Instructions for the task: Entries follow. Return each line that contains the word "only".
┌─ Entries provided
(** X8. For a schedule of the right length over a period of one week the
    preference count is 0 exactly when no teacher is at work (entry 1) at a
    position where the teacher's tiled preference is 0. *)
Theorem no_preference_violation_iff
    (self : TeacherSchedulingProblem) (schedule : list Z) (d : dict (list Z)) :
  well_formed self ->
  weeks self = 1%nat ->
  length schedule = __len__ self ->
  get_teacher_shifts self schedule = Ok d ->
  count_shift_preference_violations self d = Ok 0
  <-> forall k j, (k < workers self)%nat -> (j < days self * slots self)%nat ->
        ~ (tiled_preference self k j = 0
           /\ nth j (worker_shifts self schedule k) 0 = 1).
Proof.
  intros wf Hw Hlen Hd. rewrite (decoded_is_rows self schedule d wf Hd).
  rewrite (count_shift_preference_unwanted self wf) by assumption.
  rewrite ok_zero. fold (preference_total self schedule).
  rewrite preference_total_zero_iff.
  rewrite (compared_single_week self wf) by assumption.
  split; intros H k j Hk Hj.
  - specialize (H k j Hk Hj). unfold unwanted in H.
    intros [H1 H2]. rewrite H1, H2 in H. discriminate.
  - unfold unwanted.
    destruct (Z.eqb_spec (tiled_preference self k j) 0) as [H1|H1]; [|reflexivity].
    destruct (Z.eqb_spec (nth j (worker_shifts self schedule k) 0) 1) as [H2|H2];
      [|reflexivity].
    exfalso. apply (H k j Hk Hj). split; assumption.
Qed.

Lemma no_preference_violation_iff_witness :
  well_formed (__init__ 10)
  /\ weeks (__init__ 10) = 1%nat
  /\ length (repeat 0 168) = __len__ (__init__ 10)
  /\ get_teacher_shifts (__init__ 10) (repeat 0 168)
     = Ok (combine (teachers (__init__ 10)) (rows (__init__ 10) (repeat 0 168)))
  /\ (count_shift_preference_violations (__init__ 10)
        (combine (teachers (__init__ 10)) (rows (__init__ 10) (repeat 0 168)))
      = Ok 0
      <-> forall k j,
            (k < workers (__init__ 10))%nat ->
            (j < days (__init__ 10) * slots (__init__ 10))%nat ->
            ~ (tiled_preference (__init__ 10) k j = 0
               /\ nth j (worker_shifts (__init__ 10) (repeat 0 168) k) 0 = 1)).
Proof.
  assert (Hwf : well_formed (__init__ 10)) by by_evaluation.
  assert (Hw : weeks (__init__ 10) = 1%nat) by reflexivity.
  assert (Hlen : length (repeat 0 168) = __len__ (__init__ 10)) by reflexivity.
  assert (Hd : get_teacher_shifts (__init__ 10) (repeat 0 168)
               = Ok (combine (teachers (__init__ 10))
                       (rows (__init__ 10) (repeat 0 168))))
    by (vm_compute; reflexivity).
  split; [exact Hwf|]. split; [exact Hw|]. split; [exact Hlen|].
  split; [exact Hd|].
  exact (no_preference_violation_iff (__init__ 10) (repeat 0 168) _
           Hwf Hw Hlen Hd).
Defined.

Section ReadingTheCost.

Variable self : TeacherSchedulingProblem.
Hypothesis wf : well_formed self.

(** What the four methods return on the decoded schedule, by the totals. *)
Lemma counts_of_decoded (schedule : list Z) (d : dict (list Z)) :
  length schedule = __len__ self ->
  get_teacher_shifts self schedule = Ok d ->
  count_consecutive_shift_violations d = consecutive_total self schedule
  /\ (forall v,
        (exists l, count_shifts_per_week_violations self d = Ok (l, v))
        <-> v = overload_total self schedule)
  /\ (forall v,
        (exists l, count_teachers_per_shift_violations self d = Ok (l, v))
        <-> v = capacity_total self schedule)
  /\ (forall v,
        count_shift_preference_violations self d = Ok v
        <-> v = preference_total self schedule).
Proof.
  intros Hlen Hd. rewrite (decoded_is_rows self schedule d wf Hd).
  split; [rewrite count_consecutive_sum, values_decoded; reflexivity|].
  split; [|split]; intros v.
  - rewrite count_shifts_per_week_windows
      by apply (shifts_per_week_positive self wf).
    rewrite values_decoded. fold (overload_total self schedule). split.
    + intros [l H]. injection H as _ <-. reflexivity.
    + intros ->. eexists. reflexivity.
  - rewrite (count_teachers_per_shift_headcount self wf) by assumption.
    fold (capacity_total self schedule). split.
    + intros [l H]. injection H as _ <-. reflexivity.
    + intros ->. eexists. reflexivity.
  - rewrite (count_shift_preference_unwanted self wf) by assumption.
    fold (preference_total self schedule). split.
    + intros H. injection H as <-. reflexivity.
    + intros ->. reflexivity.
Qed.

End ReadingTheCost.

(** X9. With a positive penalty weight the cost tells the violations apart:
    the cost of a schedule of the right length is 0 exactly when all four
    counts are 0, and a cost below the weight means that the three hard counts
    are 0 and the cost is the preference count. *)
Theorem cost_reveals_violations
    (self : TeacherSchedulingProblem) (schedule : list Z) (d : dict (list Z)) :
  well_formed self ->
  0 < hard_constraint_penalty self ->
  length schedule = __len__ self ->
  get_teacher_shifts self schedule = Ok d ->
  (get_cost self schedule = Ok 0
   <-> count_consecutive_shift_violations d = 0
       /\ (exists l, count_shifts_per_week_violations self d = Ok (l, 0))
       /\ (exists l, count_teachers_per_shift_violations self d = Ok (l, 0))
       /\ count_shift_preference_violations self d = Ok 0)
  /\ (forall cost,
        get_cost self schedule = Ok cost ->
        cost < hard_constraint_penalty self ->
        count_consecutive_shift_violations d = 0
        /\ (exists l, count_shifts_per_week_violations self d = Ok (l, 0))
        /\ (exists l, count_teachers_per_shift_violations self d = Ok (l, 0))
        /\ count_shift_preference_violations self d = Ok cost).
Proof.
  intros wf Hp Hlen Hd.
  destruct (counts_of_decoded self wf schedule d Hlen Hd) as [Hc [Hw [Ht Hs]]].
  destruct (totals_nonneg self schedule) as [Nc [Nt [Nw Ns]]].
  rewrite (get_cost_totals self wf) by assumption.
  rewrite Hc, Hw, Ht, !Hs.
  set (c := consecutive_total self schedule) in *.
  set (t := capacity_total self schedule) in *.
  set (w := overload_total self schedule) in *.
  set (s := preference_total self schedule) in *.
  assert (Hhard : forall cost,
            hard_constraint_penalty self * (c + t + w) + s = cost ->
            cost < hard_constraint_penalty self -> c + t + w = 0).
  { intros cost E Hlt.
    destruct (Z.eq_dec (c + t + w) 0) as [E0|Hne]; [exact E0|].
    assert (H1 : hard_constraint_penalty self * 1
                 <= hard_constraint_penalty self * (c + t + w))
      by (apply Z.mul_le_mono_nonneg_l; lia).
    lia. }
  split.
  - split.
    + intros H. injection H as H.
      pose proof (Hhard 0 H Hp) as H0. rewrite H0, Z.mul_0_r in H.
      repeat split; lia.
    + intros [E1 [E2 [E3 E4]]]. rewrite <- E1, <- E2, <- E3, <- E4.
      f_equal. lia.
  - intros cost H Hlt. injection H as H.
    pose proof (Hhard cost H Hlt) as H0. rewrite H0, Z.mul_0_r in H.
    split; [lia|]. split; [apply Hw; lia|]. split; [apply Ht; lia|].
    apply Hs. lia.
Qed.

Lemma cost_reveals_violations_witness :
  well_formed (__init__ 10)
  /\ 0 < hard_constraint_penalty (__init__ 10)
  /\ length six_in_a_row = __len__ (__init__ 10)
  /\ get_teacher_shifts (__init__ 10) six_in_a_row
     = Ok (combine (teachers (__init__ 10)) (rows (__init__ 10) six_in_a_row))
  /\ (get_cost (__init__ 10) six_in_a_row = Ok 0
      <-> count_consecutive_shift_violations
            (combine (teachers (__init__ 10)) (rows (__init__ 10) six_in_a_row))
          = 0
          /\ (exists l,
                count_shifts_per_week_violations (__init__ 10)
                  (combine (teachers (__init__ 10))
                     (rows (__init__ 10) six_in_a_row))
                = Ok (l, 0))
          /\ (exists l,
                count_teachers_per_shift_violations (__init__ 10)
                  (combine (teachers (__init__ 10))
                     (rows (__init__ 10) six_in_a_row))
                = Ok (l, 0))
          /\ count_shift_preference_violations (__init__ 10)
               (combine (teachers (__init__ 10))
                  (rows (__init__ 10) six_in_a_row))
             = Ok 0).
Proof.
  assert (Hwf : well_formed (__init__ 10)) by by_evaluation.
  assert (Hp : 0 < hard_constraint_penalty (__init__ 10)) by (simpl; lia).
  assert (Hlen : length six_in_a_row = __len__ (__init__ 10)) by reflexivity.
  assert (Hd : get_teacher_shifts (__init__ 10) six_in_a_row
               = Ok (combine (teachers (__init__ 10))
                       (rows (__init__ 10) six_in_a_row)))
    by (vm_compute; reflexivity).
  split; [exact Hwf|]. split; [exact Hp|]. split; [exact Hlen|].
  split; [exact Hd|].
  exact (proj1 (cost_reveals_violations (__init__ 10) six_in_a_row _
                  Hwf Hp Hlen Hd)).
Defined.
Lemma non_ascii_class (c : ascii) :
  128 <= N_of_ascii c ->
  isWhitespace c = false
  /\ isAlpha c = false
  /\ ~ In c ["+"; "-"; "*"; "/"; "%"; "("; ")"; ":"; "["; "]"]%char.
Proof.
  intros H.
  destruct c as [[] [] [] [] [] [] [] []]; vm_compute in H;
    try (exfalso; now apply H);
    (split; [reflexivity | split; [reflexivity|]]);
    simpl; intuition discriminate.
Qed.

(** X11. A byte outside ASCII (128 to 255, as in UTF-8 text) belongs to no
    class: a call of [tokenize] on it returns one [Unknown] token holding
    that single byte. *)
Theorem tokenize_non_ascii (lx : Lexer) :
  position lx < string_length (input lx) ->
  128 <= N_of_ascii (string_at (input lx) (position lx)) ->
  tokenize lx
  = (Returned [mkToken TokenType.Unknown
                 (string1 (string_at (input lx) (position lx)))],
     position_incr lx).
Proof.
  intros Hlt Hc. destruct (non_ascii_class _ Hc) as (Hw & Ha & Hin).
  unfold tokenize. rewrite (proj2 (N.ltb_lt _ _) Hlt).
  now rewrite (dispatch_unknown _ [] lx Hw Ha Hin).
Qed.

Lemma tokenize_non_ascii_witness :
  position (Lexer_new (String.String "233"%char "t"))
  < string_length (input (Lexer_new (String.String "233"%char "t")))
  /\ 128 <= N_of_ascii "233"
  /\ tokenize (Lexer_new (String.String "233"%char "t"))
     = (Returned [mkToken TokenType.Unknown (string1 "233")],
        set_position 1 (Lexer_new (String.String "233"%char "t"))).
Proof.
  assert (Hlt : position (Lexer_new (String.String "233"%char "t"))
                < string_length
                    (input (Lexer_new (String.String "233"%char "t"))))
    by (vm_compute; reflexivity).
  assert (Hc : 128 <= N_of_ascii "233") by (vm_compute; discriminate).
  repeat (split; [assumption|]).
  exact (tokenize_non_ascii (Lexer_new (String.String "233"%char "t"))
           Hlt Hc).
Defined.

(** ** One call of [tokenize], as a whole *)



(** X13. A call of [tokenize] with the cursor inside the input leaves the
    input text and the keyword table as they were and moves the cursor
    strictly forward, never beyond the end of the input. *)
Theorem tokenize_advances (lx : Lexer) :
  string_fits (input lx) ->
  position lx < string_length (input lx) ->
  input (snd (tokenize lx)) = input lx
  /\ keywords (snd (tokenize lx)) = keywords lx
  /\ position lx < position (snd (tokenize lx))
  /\ position (snd (tokenize lx)) <= string_length (input lx).
Proof.
  intros Hfit Hlt.
  destruct (tokenize_progress lx) as (tokens & _ & Hi & Hlo & Hhi);
    [split; [assumption | lia] | assumption |].
  repeat split; try assumption. apply tokenize_keywords.
Qed.

Lemma tokenize_advances_witness :
  string_fits (input (Lexer_new "while (x)"))
  /\ position (Lexer_new "while (x)")
     < string_length (input (Lexer_new "while (x)"))
  /\ position (Lexer_new "while (x)")
     < position (snd (tokenize (Lexer_new "while (x)")))
  /\ position (snd (tokenize (Lexer_new "while (x)")))
     <= string_length (input (Lexer_new "while (x)")).
Proof.
  assert (Hfit : string_fits (input (Lexer_new "while (x)")))
    by (vm_compute; reflexivity).
  assert (Hlt : position (Lexer_new "while (x)")
                < string_length (input (Lexer_new "while (x)")))
    by (vm_compute; reflexivity).
  split; [exact Hfit|]. split; [exact Hlt|].
  exact (proj2 (proj2 (tokenize_advances _ Hfit Hlt))).
Defined.

(** X14. A call of [tokenize] never returns more than one token, whatever
    the input and the cursor: the [return] of line 201 ends the call after
    one pass through the if-chain. *)
Theorem tokenize_at_most_one_token (lx : Lexer) (tokens : list Token) :
  fst (tokenize lx) = Returned tokens -> (length tokens <= 1)%nat.
Proof.
  intros Hr. apply tokenize_Returned in Hr as [_ He].
  destruct He; simpl; lia.
Qed.

Lemma tokenize_at_most_one_token_witness :
  fst (tokenize (Lexer_new "int main() { return 0; }"))
  = Returned [mkToken TokenType.Keyword "int"]
  /\ (length [mkToken TokenType.Keyword "int"] <= 1)%nat.
Proof.
  assert (Hr : fst (tokenize (Lexer_new "int main() { return 0; }"))
               = Returned [mkToken TokenType.Keyword "int"])
    by (vm_compute; reflexivity).
  split; [exact Hr|].
  exact (tokenize_at_most_one_token _ _ Hr).
Defined.

(** X15. What a call consumes is what it returns: the remaining input
    before the call, without its whitespace, is the text of the returned
    tokens followed by the remaining input after the call, without its
    whitespace. No character other than whitespace is dropped or made up
    between the old cursor and the new one. *)
Theorem tokenize_consumed_text (lx : Lexer) (tokens : list Token) :
  string_fits (input lx) ->
  fst (tokenize lx) = Returned tokens ->
  strip_whitespace (remaining lx)
  = String.append (token_texts tokens)
      (strip_whitespace (remaining (snd (tokenize lx)))).
Proof.
  intros Hfit Hr.
  pose proof (tokenize_Returned _ _ Hr) as [Hlt _].
  assert (Hb : in_bounds lx) by (split; [assumption | lia]).
  destruct (tokenize_cases lx Hb Hlt)
    as [[Hw Ht] | [[Ha Ht] | (Hw & Ha & ty & _ & Ht)]];
    rewrite Ht in Hr |- *; simpl in Hr; injection Hr as <-;
    cbn [snd token_texts map fold_right value].
  - rewrite (remaining_step lx Hfit Hlt). simpl. now rewrite Hw.
  - rewrite string_append_nil_r, remaining_advanced.
    rewrite (take_while_split isAlphaNumeric (remaining lx)) at 1.
    rewrite strip_whitespace_app. f_equal.
    apply strip_whitespace_id.
    apply (string_forall_impl isAlphaNumeric); [|apply take_while_forall].
    intros c Hc. now rewrite (isAlphaNumeric_not_whitespace c Hc).
  - rewrite (remaining_step lx Hfit Hlt). simpl. now rewrite Hw.
Qed.

Lemma tokenize_consumed_text_witness :
  string_fits (input (set_position 3 (Lexer_new "a  b1 c")))
  /\ fst (tokenize (set_position 3 (Lexer_new "a  b1 c")))
     = Returned [mkToken TokenType.Identifier "b1"]
  /\ strip_whitespace "b1 c" = String.append "b1" (strip_whitespace " c").
Proof.
  assert (Hfit : string_fits (input (set_position 3 (Lexer_new "a  b1 c"))))
    by (vm_compute; reflexivity).
  assert (Hr : fst (tokenize (set_position 3 (Lexer_new "a  b1 c")))
               = Returned [mkToken TokenType.Identifier "b1"])
    by (vm_compute; reflexivity).
  repeat (split; [assumption|]).
  exact (tokenize_consumed_text _ _ Hfit Hr).
Defined.

(** X16. Over the table of the constructor a call of [tokenize] only makes
    [Keyword], [Identifier], [Operator], [Delimiter] and [Unknown] tokens:
    no input gives a [String], an [Integer] or a [Float] token. *)
Theorem tokenize_kinds (inp : string) (p : N)
    (tokens : list Token) (t : Token) :
  fst (tokenize (set_position p (Lexer_new inp))) = Returned tokens ->
  In t tokens ->
  In (type t)
     [TokenType.Keyword; TokenType.Identifier; TokenType.Operator;
      TokenType.Delimiter; TokenType.Unknown].
Proof.
  intros Hr Hin. apply tokenize_Returned in Hr as [_ He].
  destruct (emitted_by_new_table inp (set_position p (Lexer_new inp))
              _ _ _ eq_refl He Hin)
    as [[_ ->] | (_ & _ & Hty)].
  - destruct (is_keyword_spelling (value t)); simpl; tauto.
  - simpl in Hty |- *. tauto.
Qed.

Lemma tokenize_kinds_witness :
  fst (tokenize (set_position 4 (Lexer_new "x = 1.5")))
  = Returned [mkToken TokenType.Identifier "1"]
  /\ In (mkToken TokenType.Identifier "1")
        [mkToken TokenType.Identifier "1"]
  /\ In (type (mkToken TokenType.Identifier "1"))
        [TokenType.Keyword; TokenType.Identifier; TokenType.Operator;
         TokenType.Delimiter; TokenType.Unknown].
Proof.
  assert (Hr : fst (tokenize (set_position 4 (Lexer_new "x = 1.5")))
               = Returned [mkToken TokenType.Identifier "1"])
    by (vm_compute; reflexivity).
  assert (Hin : In (mkToken TokenType.Identifier "1")
                   [mkToken TokenType.Identifier "1"])
    by (left; reflexivity).
  split; [exact Hr|]. split; [exact Hin|].
  exact (tokenize_kinds _ _ _ _ Hr Hin).
Defined.

(** X17. The text of a returned token holds no whitespace, and it is either
    made of letters and digits only or one single character that is neither
    a letter nor a digit. *)
Theorem token_text_shape (lx : Lexer) (tokens : list Token) (t : Token) :
  string_fits (input lx) ->
  fst (tokenize lx) = Returned tokens ->
  In t tokens ->
  string_forall (fun c => negb (isWhitespace c)) (value t) = true
  /\ (string_forall isAlphaNumeric (value t) = true
      \/ exists c, value t = string1 c /\ isAlphaNumeric c = false).
Proof.
  intros Hfit Hr Hin.
  pose proof (tokenize_Returned _ _ Hr) as [Hlt _].
  assert (Hb : in_bounds lx) by (split; [assumption | lia]).
  destruct (tokenize_cases lx Hb Hlt)
    as [[Hw Ht] | [[Ha Ht] | (Hw & Ha & ty & _ & Ht)]];
    rewrite Ht in Hr; simpl in Hr; injection Hr as <-.
  - contradiction.
  - destruct Hin as [<-|[]]. cbn [value].
    pose proof (take_while_forall isAlphaNumeric (remaining lx)) as Hall.
    split; [|now left].
    apply (string_forall_impl isAlphaNumeric); [|exact Hall].
    intros c Hc. now rewrite (isAlphaNumeric_not_whitespace c Hc).
  - destruct Hin as [<-|[]]. cbn [value]. split.
    + simpl. now rewrite Hw.
    + right. eexists. split; [reflexivity|].
      unfold isAlphaNumeric. rewrite Ha. simpl.
      destruct (isDigit _) eqn:Hd; [|reflexivity].
      apply isDigit_isAlpha in Hd. congruence.
Qed.

Lemma token_text_shape_witness :
  string_fits (input (Lexer_new "for(i"))
  /\ fst (tokenize (Lexer_new "for(i"))
     = Returned [mkToken TokenType.Keyword "for"]
  /\ In (mkToken TokenType.Keyword "for") [mkToken TokenType.Keyword "for"]
  /\ string_forall (fun c => negb (isWhitespace c)) "for" = true.
Proof.
  assert (Hfit : string_fits (input (Lexer_new "for(i")))
    by (vm_compute; reflexivity).
  assert (Hr : fst (tokenize (Lexer_new "for(i"))
               = Returned [mkToken TokenType.Keyword "for"])
    by (vm_compute; reflexivity).
  assert (Hin : In (mkToken TokenType.Keyword "for")
                   [mkToken TokenType.Keyword "for"])
    by (left; reflexivity).
  split; [exact Hfit|]. split; [exact Hr|]. split; [exact Hin|].
  exact (proj1 (token_text_shape _ _ _ Hfit Hr Hin)).
Defined.

(** ** The keyword table, continued *)

Lemma initKeywords_lookup_eq (lx : Lexer) (w : string) :
  keywords (initKeywords lx) !! w
  = if is_keyword_spelling w then Some TokenType.Keyword
    else keywords lx !! w.
Proof.
  unfold initKeywords, map_assign, set_keywords; simpl.
  repeat (rewrite lookup_insert; case_decide; [subst w; reflexivity|]).
  unfold is_keyword_spelling, keyword_spellings; simpl.
  repeat match goal with
         | H : ?k <> w |- _ =>
             rewrite (proj2 (String.eqb_neq w k)) by congruence; clear H
         end.
  reflexivity.
Qed.

(** X18. Whatever the table holds beforehand, [initKeywords] maps each of
    the fourteen spellings to [Keyword], overwriting an earlier entry, and
    leaves every other entry, the input and the cursor as they were. *)
Theorem initKeywords_lookup (lx : Lexer) (w : string) :
  keywords (initKeywords lx) !! w
  = (if is_keyword_spelling w then Some TokenType.Keyword
     else keywords lx !! w)
  /\ input (initKeywords lx) = input lx
  /\ position (initKeywords lx) = position lx.
Proof.
  split; [apply initKeywords_lookup_eq | split; reflexivity].
Qed.

(** X19. [initKeywords] is idempotent: a second call changes nothing. *)
Theorem initKeywords_idempotent (lx : Lexer) :
  initKeywords (initKeywords lx) = initKeywords lx.
Proof.
  assert (Hk : keywords (initKeywords (initKeywords lx))
               = keywords (initKeywords lx)).
  { apply map_eq. intros w. rewrite !initKeywords_lookup_eq.
    now destruct (is_keyword_spelling w). }
  destruct lx as [i p k].
  unfold initKeywords at 1. unfold set_keywords.
  change (input (initKeywords (mkLexer i p k))) with i.
  change (position (initKeywords (mkLexer i p k))) with p.
  unfold initKeywords at 2. unfold set_keywords. cbn [input position].
  f_equal. exact Hk.
Qed.

(** ** Printing *)

(** X20. [getTokenTypeName] gives the eight kinds eight different names: the
    kind of a token can be read back from the printed name. *)
Theorem getTokenTypeName_injective (a b : TokenType.t) :
  getTokenTypeName a = getTokenTypeName b -> a = b.
Proof. destruct a, b; simpl; intros H; (reflexivity || discriminate H). Qed.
└─
Result of the exercise:
(** X16. Over the table of the constructor a call of [tokenize] only makes
    made of letters and digits only or one single character that is neither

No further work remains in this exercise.